CRÔNICAS - Herbert Haeckel
Café “gourmet”
(Herbert Haeckel)
Velório é uma local de respeito a quem se desenvencilha da materialidade orgânica e experimenta novamente as sensações da verdadeira vida. A morte é um processo revolucionário, em que os despojos carnais ingressam, irremediavelmente, em curso de degradação biológica e química, causando, muita vez, o transtorno psíquico naquele que não entende, ou não quer entender, a fenomenologia da morte, diante da plenitude e da ininterrupção da vida.
Policio-me, portanto, com relação à minha conduta para com o recém desencarnado, para que eu não atrapalhe o seu trânsito em retorno à Pátria dos Espíritos.
Espero, sinceramente, que assim também ajam os que se dispuserem a velar meu corpo quando da minha Grande Viagem!
Guardando-me em preces silenciosas, em homenagem a Fortunato Modesto, que abandonara o corpo físico em razão de um susto que levou, fui interrompido por Anísia Tamarineiro, com sua peculiar deseducação. Quão efêmeros me pareceram os longos e prazerosos doze anos durante os quais eu não a vi!
Afastei-me do ataúde. Antes que eu pensasse em fugir dali, Anísia segurou-me pelo braço. Perguntou-me sobre tudo o que achava importante saber, para que, assim que saísse das exéquias de Fortunato, pudesse transformar em maledicências. Respondia-lhe sempre com um “não sei”.
Cansada, quiçá, de tanto perguntar e nada obter de resposta concreta, mudou de assunto. Lembrou-se do velório de Argemiro Borba, quando nos havíamos encontrado pela última vez. Falou-me do inesquecível café, que não cansou de beber enquanto tecia os mexericos sobre Argemiro e suas supostas teúdas e manteúdas, sob o olhar perplexo da pobre e inocente viúva, Dona Osvaldina...
Ah! O café! Elogiado por todos! Uma verdadeira delícia, segundo os presentes no velório de Argemiro! Qual o segredo de saborosíssima bebida? Confesso-vos, meus caríssimos leitores, que não bebi o café - o açúcar, para mim, altera sensivelmente o gosto da bebida. Não aprecio café adoçado. Acaso queirais oferecer-me um café, dai-mo sem açúcar, por favor!
- Pois é, Anísia... O café... Eu é que o fiz!
- Até hoje eu não me esqueço! disse-me Anísia, acenando para Santiaga Fontes, outra reconhecida mexeriqueira, chamando-a para a palestra.
- Mulher, lembra do café que bebemos no velório do depravado Argemiro Borba? Foi ele quem fez! apontando para mim.
Santiaga, que poderia eu supor ser ela a mãe da inveja, balançou a cabeça, como a duvidar. Todavia, pediu-me a receita.
- Acho improvável repetir o mesmo sabor! disse-lhes com extrema convicção... Explico: como não havia uma gota de água na casa do defunto Argemiro, usei a mesma água que banhara o cadáver, antes de colocarem-lhe a mortalha. Estava numa bacia no fundo do quintal... Peguei dessa água! Eis o segredo do inolvidável café!

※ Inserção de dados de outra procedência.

(** C36: a message that is longer than what the runtime's WebSocket
    reads, yet no longer than the bus allows, is lost: the bus writes it to
    the WebSocket, takes it off its log, so no replay sends it again, and
    nothing comes back to the client. *)
Theorem long_message_lost wc wb wr sel cn sc c s payload d :
  succeeds wc -> succeeds wb -> ready_client cn c -> ready_bus sc s ->
  let m := sent_message wc c payload in
  Sdk.msg_ok m -> marshal m = Some d -> limit < Z.of_nat (length d) <= MaxMessageSize ->
  let '(c', s', written) := converse wc wb wr sel payload cn sc c s in
  written = [d] /\ inbound c' = inbound c /\
  forall wl, wal s' = Some wl -> werr (out wl) = false -> entries wl !! Sdk.id_ m = None.
Proof.
  intros Hwc Hwb Hc Hs m Hok Hd [Hl Hmax].
  pose proof (first_leg wb cn sc s m d Hwb Hs Hok Hd Hmax eq_refl) as Hfirst. cbv zeta in Hfirst.
  unfold converse. rewrite (client_sends wc cn c payload Hwc Hc).
  2: { fold m. unfold sendable. rewrite Hd. apply Z.leb_le. lia. }
  fold m. cbn [snd run_st run_trace]. unfold answer_back.
  destruct (exec (read_loop 2 sc (client_stream cn _)) wb s) as [[] b1]. cbn [snd] in *.
  destruct Hfirst as (Hbr & Hsc & Hsil & Hout & Hlog). rewrite Hout. cbn [ws_read].
  rewrite decide_False by lia.
  change (snd (exec (AgentRuntime.serve respond json_error []) wr tt)) with (mkRun tt 0 (@nil Message)).
  cbn [run_trace runtime_output omap list_omap ws_read ws_Receive].
  rewrite bus_stream_app, Hsil.
  assert (Hb2 : exec (StartOutboundLoop []) wb (run_st b1) = (tt, mkRun (run_st b1) 1 [])).
  { unfold exec, StartOutboundLoop. cbn [mbind mget run_st]. rewrite Hbr. cbn [mbind io run_st run_tick run_trace].
    by rewrite Hwb. }
  rewrite Hb2. cbn [snd run_trace bus_stream map concat app]. rewrite reads_nothing.
  split_and!; [done|done|]. exact Hlog.
Qed.
End Conversation.
(* ===== verification/Signet.v ===== *)
(** * Signed receipts (internal/signet/signer.go)

    An operation on a claw is signed: the receipt records what was asked for,
    and a signature covers its canonical payload.  Ed25519 is the class
    [SignatureScheme] with the one law the code relies on; random bytes, the
    clock and the external signer are inputs. *)

From S2P Require Import Prelude.
From S2P Require Import GoStrings.
From S2P Require Import GoTime.
From S2P Require Import Json.
From S2P Require Import GoText.
From S2P Require Import Message.
From S2P Require Import Rules.
From S2P Require Import OpsIntent.

Record SignRequest := mkSignRequest {
  sr_Key : string;
  sr_Tool : string;
  sr_Params : option (gmap string string);
  sr_Target : string;
}.

Record Receipt := mkReceipt {
  rc_Version : Z;
  rc_ID : string;
  KeyID : string;
  rc_Tool : string;
  rc_Params : option (gmap string string);
  rc_Target : string;
  rc_Timestamp : string;
  Signature : string;
}.

(** ** JSON *)

(** [omitempty] drops a map without members, nil or not. *)
Definition params_omitempty (k : string) (p : option (gmap string string)) : list (bytes * json) :=
  if decide (default ∅ p = ∅) then [] else [field k (enc_params p)].

Definition enc_receipt (r : Receipt) : list (bytes * json) :=
  [field "v" (JNum (format_int (rc_Version r))); field "id" (str_json (rc_ID r));
   field "key" (str_json (KeyID r)); field "tool" (str_json (rc_Tool r))] ++
  params_omitempty "params" (rc_Params r) ++
  [field "target" (str_json (rc_Target r)); field "ts" (str_json (rc_Timestamp r));
   field "sig" (str_json (Signature r))].

Definition receipt_keys : list string := ["v"; "id"; "key"; "tool"; "params"; "target"; "ts"; "sig"]%string.

Definition set_receipt (k : string) (v : json) (r : Receipt) : option Receipt :=
  let '(mkReceipt n i y t p g s u) := r in
  if decide (k = "v"%string) then (fun x => mkReceipt x i y t p g s u) <$> dec_int v n
  else if decide (k = "id"%string) then (fun x => mkReceipt n x y t p g s u) <$> dec_str v i
  else if decide (k = "key"%string) then (fun x => mkReceipt n i x t p g s u) <$> dec_str v y
  else if decide (k = "tool"%string) then (fun x => mkReceipt n i y x p g s u) <$> dec_str v t
  else if decide (k = "params"%string) then (fun x => mkReceipt n i y t x g s u) <$> dec_params v p
  else if decide (k = "target"%string) then (fun x => mkReceipt n i y t p x s u) <$> dec_str v g
  else if decide (k = "ts"%string) then (fun x => mkReceipt n i y t p g x u) <$> dec_str v s
  else (fun x => mkReceipt n i y t p g s x) <$> dec_str v u.

Definition dec_receipt (data : bytes) : option Receipt :=
  unmarshal_raw receipt_keys set_receipt (mkReceipt 0 "" "" "" None "" "" "") (raw_of data).

Definition with_signature (r : Receipt) (sig : string) : Receipt :=
  mkReceipt (rc_Version r) (rc_ID r) (KeyID r) (rc_Tool r) (rc_Params r) (rc_Target r) (rc_Timestamp r) sig.

(** ** The payload that is signed *)

Definition canonicalPayload (r : Receipt) : bytes :=
  bytes_of "v=" ++ format_int (rc_Version r) ++ bytes_of "|id=" ++ bytes_of (rc_ID r) ++
  bytes_of "|key=" ++ bytes_of (KeyID r) ++ bytes_of "|tool=" ++ bytes_of (rc_Tool r) ++
  bytes_of "|target=" ++ bytes_of (rc_Target r) ++ bytes_of "|ts=" ++ bytes_of (rc_Timestamp r) ++
  bytes_of "|params=" ++ print (enc_params (rc_Params r)).

(** ** Signers *)

Inductive sign_error := ErrRandom | ErrMarshalReceipt | ErrCLI | ErrMock.

Class SignatureScheme := {
  private_key : Type;
  public_of : private_key -> bytes;
  ed_sign : private_key -> bytes -> bytes;
  ed_verify : bytes -> bytes -> bytes -> bool;
}.
Definition handle_signals (cfg : ClawOpsConfig) (signals : list Signal) : OM unit :=
  let* s := mget in
  let name := Name (Meta (the_claw s)) in
  let* limited := isRateLimited cfg name in
  if limited then escalate_all cfg signals
  else
    let* t := now in
    let* s := mget in
    match MatchHighestPriority (RuleEngine s) t name signals with
    | None => escalate_all cfg signals
    | Some (sig, rule) =>
        (let* res := autoExecute cfg sig rule in
         match res with
         | Ok _ => mret tt
         | Err _ => let* _ := escalate cfg sig in mret tt
         end) ;;;
        escalate_all cfg (filter (fun x => sig_Type x <> sig_Type sig) signals)
    end.

Definition Reconcile (cfg : ClawOpsConfig) : OM (result clawops_error unit) :=
  (** [r.Get]: a claw that is gone ends the run without an error. *)
  let* got := io in
  if got then
    on_cluster (mmodify (fun k => mkCluster (stored k) (stored k) (pods k))) ;;;
    let* _ := processApprovedEscalations in
    let* _ := gcExpiredEscalations cfg in
    let* signals := collectSignals in
    match signals with
    | Err e => mret (Err e)
    | Ok [] => mret (Ok tt)
    | Ok signals =>
        let* signals := deduplicateSignals signals in
        match signals with
        | [] => mret (Ok tt)
        | _ => handle_signals cfg signals ;;; mret (Ok tt)
        end
    end
  else let* gone := io in mret (if gone then Ok tt else Err ErrGet).

(** ** Mappers *)

Definition podToClaw (p : Pod) : list (string * string) :=
  match Labels (pod_Meta p) !! "claw.prismer.ai/instance"%string with
  | Some clawName => [(Namespace (pod_Meta p), clawName)]
  | None => []
  end.

Definition escalationToClaw (e : ClawOpsEscalation) : list (string * string) :=
  [(Namespace (es_Meta e), ClawRef (es_Spec e))].
End Controller.

(** ** The rate limit *)

(** A clock that does not go back. *)
Definition monotone_clock (w : Oracle) : Prop :=
  forall i j, (i <= j)%nat -> o_now w i <= o_now w j.

Section Rate.
Context `{QuantityLib} (w : Oracle) (cfg : ClawOpsConfig).
Implicit Types r : Run World clawops_event.

(** The times at which an intent of a rule has been written to a claw. *)
Definition intent_times (c : string) (tr : list clawops_event) : list Z :=
  omap (fun e => match e with
                 | EvRuleIntent c' t => if decide (c' = c) then Some t else None
                 | _ => None
                 end) tr.

(** The times of the automatic actions that are counted for a claw. *)
Definition times (c : string) (tr : list clawops_event) : list Z :=
  omap (fun e => match e with
                 | EvAction c' t => if decide (c' = c) then Some t else None
                 | _ => None
                 end) tr.

Definition counts (c : string) r : list Z := default [] (actionCounts (run_st r) !! c).

Definition named (n : string) r : Prop :=
  Name (Meta (claw (cluster (run_st r)))) = n /\ Name (Meta (stored (cluster (run_st r)))) = n.

(** Steps that neither record an action nor read the counts. *)
Definition rate_frame (n : string) r r' : Prop :=
  named n r' /\ actionCounts (run_st r') = actionCounts (run_st r) /\
  (run_tick r <= run_tick r')%nat /\
  forall c, times c (run_trace r') = times c (run_trace r) /\
            intent_times c (run_trace r') = intent_times c (run_trace r).

Lemma intent_times_app c t1 t2 : intent_times c (t1 ++ t2) = intent_times c t1 ++ intent_times c t2.
Proof. apply omap_app. Qed.

Lemma times_app c t1 t2 : times c (t1 ++ t2) = times c t1 ++ times c t2.
Proof. apply omap_app. Qed.

Definition not_action (e : clawops_event) : Prop :=
  match e with EvAction _ _ | EvRuleIntent _ _ => False | _ => True end.

Lemma times_none c l : Forall not_action l -> times c l = [] /\ intent_times c l = [].
Proof. induction 1 as [|[] l He _ IH]; try done. Qed.

Section Frame.
Context (n : string) (r0 : Run World clawops_event).
Abbreviation keeps m := (preserves w (rate_frame n r0) m).

(** A call that takes ticks, changes nothing of the counts or the names, and
    adds no action to the trace. *)
Lemma frame_call {A} (m : M World clawops_event A) :
  (forall r, named n r -> wp w m (fun _ r' => named n r' /\
     actionCounts (run_st r') = actionCounts (run_st r) /\ (run_tick r <= run_tick r')%nat /\
     exists l, run_trace r' = run_trace r ++ l /\ Forall not_action l) r) ->
  keeps m.
Proof.
  intros Hm r (Hn & Hc & Ht & Htr). eapply wp_conseq; [|by apply Hm].
  intros a r' (Hn' & Hc' & Ht' & l & Hl & Hna). split; [done|]. split; [congruence|]. split; [lia|].
  intros c. destruct (times_none c l Hna) as [H1 H2]. destruct (Htr c) as [<- <-].
  by rewrite Hl, times_app, intent_times_app, H1, H2, !app_nil_r.
Qed.

Ltac frame_call :=
  apply frame_call; intros r Hn; wp_step; split; [exact Hn|]; split; [done|]; split; [lia|];
  first [exists []; rewrite app_nil_r; by split | eexists; split; [reflexivity|]; by repeat constructor].

Lemma frame_io : keeps io. Proof. frame_call. Qed.
Lemma frame_now : keeps now. Proof. frame_call. Qed.
Lemma frame_uuid : keeps new_uuid. Proof. frame_call. Qed.
Lemma frame_set_escalations f : keeps (set_escalations f).
Proof. unfold set_escalations. frame_call. Qed.
Lemma frame_set_engine f : keeps (set_engine f).
Proof. unfold set_engine. frame_call. Qed.
Lemma frame_created e : keeps (emit (EvCreated e)). Proof. frame_call. Qed.
Lemma frame_status e : keeps (emit (EvStatus e)). Proof. frame_call. Qed.
Lemma frame_deleted e : keeps (emit (EvDeleted e)). Proof. frame_call. Qed.
Lemma frame_record s : keeps (emit (EvRecord s)). Proof. frame_call. Qed.

Lemma frame_write_intent raw : keeps (write_intent raw).
Proof.
  apply frame_call. intros r [Hc Hs]. unfold write_intent, on_cluster, put_claw, Patch. wp_step.
  cbn [cluster stored claw]. destruct (o_ok w _); wp_step.
  - split; [done|]. split; [done|]. split; [lia|]. eexists. split; [reflexivity|]. by repeat constructor.
  - split; [done|]. split; [done|]. split; [lia|]. exists []. by split.
Qed.
End Frame.

#[local] Hint Resolve frame_io frame_now frame_uuid frame_set_escalations frame_set_engine
  frame_created frame_status frame_deleted frame_record frame_write_intent : preserves.

Lemma frame_list n r0 : preserves w (rate_frame n r0) list_escalations.
Proof. unfold list_escalations. preserve. Qed.
Lemma frame_create n r0 e : preserves w (rate_frame n r0) (create_escalation e).
Proof. unfold create_escalation. preserve. Qed.
Lemma frame_update n r0 e : preserves w (rate_frame n r0) (update_status e).
Proof. unfold update_status. preserve. Qed.
Lemma frame_delete n r0 e : preserves w (rate_frame n r0) (delete_escalation e).
Proof. unfold delete_escalation. preserve. Qed.
#[local] Hint Resolve frame_list frame_create frame_update frame_delete : preserves.

Lemma frame_process n r0 l : preserves w (rate_frame n r0) (process_approved l).
Proof. induction l as [|e l IH]; cbn [process_approved]; preserve. Qed.
Lemma frame_gc n r0 ttl l : preserves w (rate_frame n r0) (gc_escalations ttl l).
Proof. induction l as [|e l IH]; cbn [gc_escalations]; preserve. Qed.
#[local] Hint Resolve frame_process frame_gc : preserves.
Lemma frame_process_all n r0 : preserves w (rate_frame n r0) processApprovedEscalations.
Proof. unfold processApprovedEscalations. preserve. Qed.
Lemma frame_gc_all n r0 : preserves w (rate_frame n r0) (gcExpiredEscalations cfg).
Proof. unfold gcExpiredEscalations. preserve. Qed.
Lemma frame_dedup n r0 l : preserves w (rate_frame n r0) (deduplicateSignals l).
Proof. unfold deduplicateSignals. preserve. Qed.
Lemma frame_escalate n r0 sig : preserves w (rate_frame n r0) (escalate cfg sig).
Proof. unfold escalate. preserve. Qed.
#[local] Hint Resolve frame_escalate : preserves.
Lemma frame_escalate_all n r0 l : preserves w (rate_frame n r0) (escalate_all cfg l).
Proof. unfold escalate_all. preserve. Qed.
#[local] Hint Resolve frame_escalate_all : preserves.

Lemma rate_frame_refl n r : named n r -> rate_frame n r r.
Proof. intros Hn. split; [done|]. split; [done|]. split; [lia|done]. Qed.

Lemma wp_frame {A B} n (m : M World clawops_event A) (k : A -> M World clawops_event B) Q r :
  preserves w (rate_frame n r) m -> named n r ->
  (forall a r', rate_frame n r r' -> wp w (k a) Q r') -> wp w (mbind m k) Q r.
Proof.
  intros Hm Hn Hk. rewrite wp_bind. eapply wp_conseq; [|by apply Hm, rate_frame_refl].
  intros a r' Hr'. by apply Hk.
Qed.

(** *** The invariant *)

Context (Hclock : monotone_clock w).

Definition window (t x : Z) : Prop := t - hour < x <= t.
#[local] Instance window_dec t x : Decision (window t x).
Proof. unfold window. apply _. Defined.

Definition limit : Z := Z.max 0 (MaxActionsPerClawPerHour cfg).

(** What the controller has counted. *)
Definition counted r : Prop :=
  (forall c t, Z.of_nat (length (filter (window t) (times c (run_trace r)))) <= limit) /\
  (forall c x, o_now w (run_tick r) - hour <= x ->
     filter (Z.lt x) (counts c r) = filter (Z.lt x) (times c (run_trace r))) /\
  (forall c, Forall (fun x => x <= o_now w (run_tick r)) (times c (run_trace r))).

(** If every request is answered, each intent is counted, if not at once;
    [owed] is the one that is still to be counted. *)
Definition answered : Prop := forall n, o_ok w n = true.

Definition owes (owed : option (string * Z)) (c : string) : list Z :=
  match owed with Some (n, t) => if decide (n = c) then [t] else [] | None => [] end.

Definition intents_inv (owed : option (string * Z)) r : Prop :=
  (forall c t, Z.of_nat (length (filter (window t) (intent_times c (run_trace r)))) <= limit) /\
  (forall c, Forall2 Z.le (intent_times c (run_trace r)) (times c (run_trace r) ++ owes owed c)).

Definition rate_inv r : Prop := counted r /\ (answered -> intents_inv None r).

Lemma counted_frame n r r' : rate_frame n r r' -> counted r -> counted r'.
Proof.
  intros (_ & Hc & Ht & Htr) (I1 & I2 & I3). apply Hclock in Ht. unfold counted, counts.
  rewrite Hc. split; [|split]; intros c; rewrite (proj1 (Htr c)).
  - apply I1.
  - intros x Hx. apply I2. lia.
  - eapply Forall_impl; [apply I3|]. cbn. lia.
Qed.

Lemma intents_frame n owed r r' : rate_frame n r r' -> intents_inv owed r -> intents_inv owed r'.
Proof.
  intros (_ & _ & _ & Htr) [J1 J2]. split; intros c; destruct (Htr c) as [H1 H2].
  - intros t. rewrite H2. apply J1.
  - rewrite H1, H2. apply J2.
Qed.

Lemma rate_inv_frame n r r' : rate_frame n r r' -> rate_inv r -> rate_inv r'.
Proof.
  intros Hf [Hc Hi]. split; [by eapply counted_frame|]. intros Ha. eapply intents_frame; [exact Hf|auto].
Qed.

(** Time passes, and the cluster changes. *)
Lemma rate_inv_later r r' :
  actionCounts (run_st r') = actionCounts (run_st r) -> (run_tick r <= run_tick r')%nat ->
  run_trace r' = run_trace r -> rate_inv r -> rate_inv r'.
Proof.
  intros Hc Ht Htr [(I1 & I2 & I3) Hi]. apply Hclock in Ht.
  unfold rate_inv, counted, intents_inv, counts. rewrite Hc, Htr. split; [|exact Hi].
  split; [exact I1|]. split.
  - intros c x Hx. apply (I2 c x). lia.
  - intros c. eapply Forall_impl; [apply I3|]. cbn beta. lia.
Qed.

(** Room for one more action of [n] from time [t0] on. *)
Definition room (n : string) (t0 : Z) r : Prop :=
  forall x, t0 - hour <= x ->
    Z.of_nat (length (filter (Z.lt x) (times n (run_trace r)))) < MaxActionsPerClawPerHour cfg.

Lemma room_frame n t0 r r' : rate_frame n r r' -> room n t0 r -> room n t0 r'.
Proof. intros (_ & _ & _ & Htr) Hr x Hx. rewrite (proj1 (Htr n)). by apply Hr. Qed.

Lemma length_filter_mono (P Q : Z -> Prop) `{forall x, Decision (P x)} `{forall x, Decision (Q x)} l :
  (forall x, P x -> Q x) -> (length (filter P l) <= length (filter Q l))%nat.
Proof.
  intros HPQ. induction l as [|x l IH]; [done|]. rewrite !filter_cons.
  destruct (decide (P x)) as [Hp|Hp]; destruct (decide (Q x)) as [Hq|Hq]; cbn [length]; try lia.
  by destruct Hq; apply HPQ.
Qed.

(** Intents are not later than the actions that count them. *)
Lemma length_filter_le x l l' :
  Forall2 Z.le l l' -> (length (filter (Z.lt x) l) <= length (filter (Z.lt x) l'))%nat.
Proof.
  induction 1 as [|a b l l' Hab _ IH]; [done|]. rewrite !filter_cons.
  destruct (decide (x < a)), (decide (x < b)); cbn [length]; lia.
Qed.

Depois disso, quando elas me veem na rua, mudam de calçada.
Não pretendo contar-lhes que o defunto de Argemiro, na verdade, não foi banhado, porque a única água que havia era, justamente, para o café a ser servido no velório.
Melhor assim como está... Não correrei, pois, o risco de anojar-me de suas desagradáveis presenças!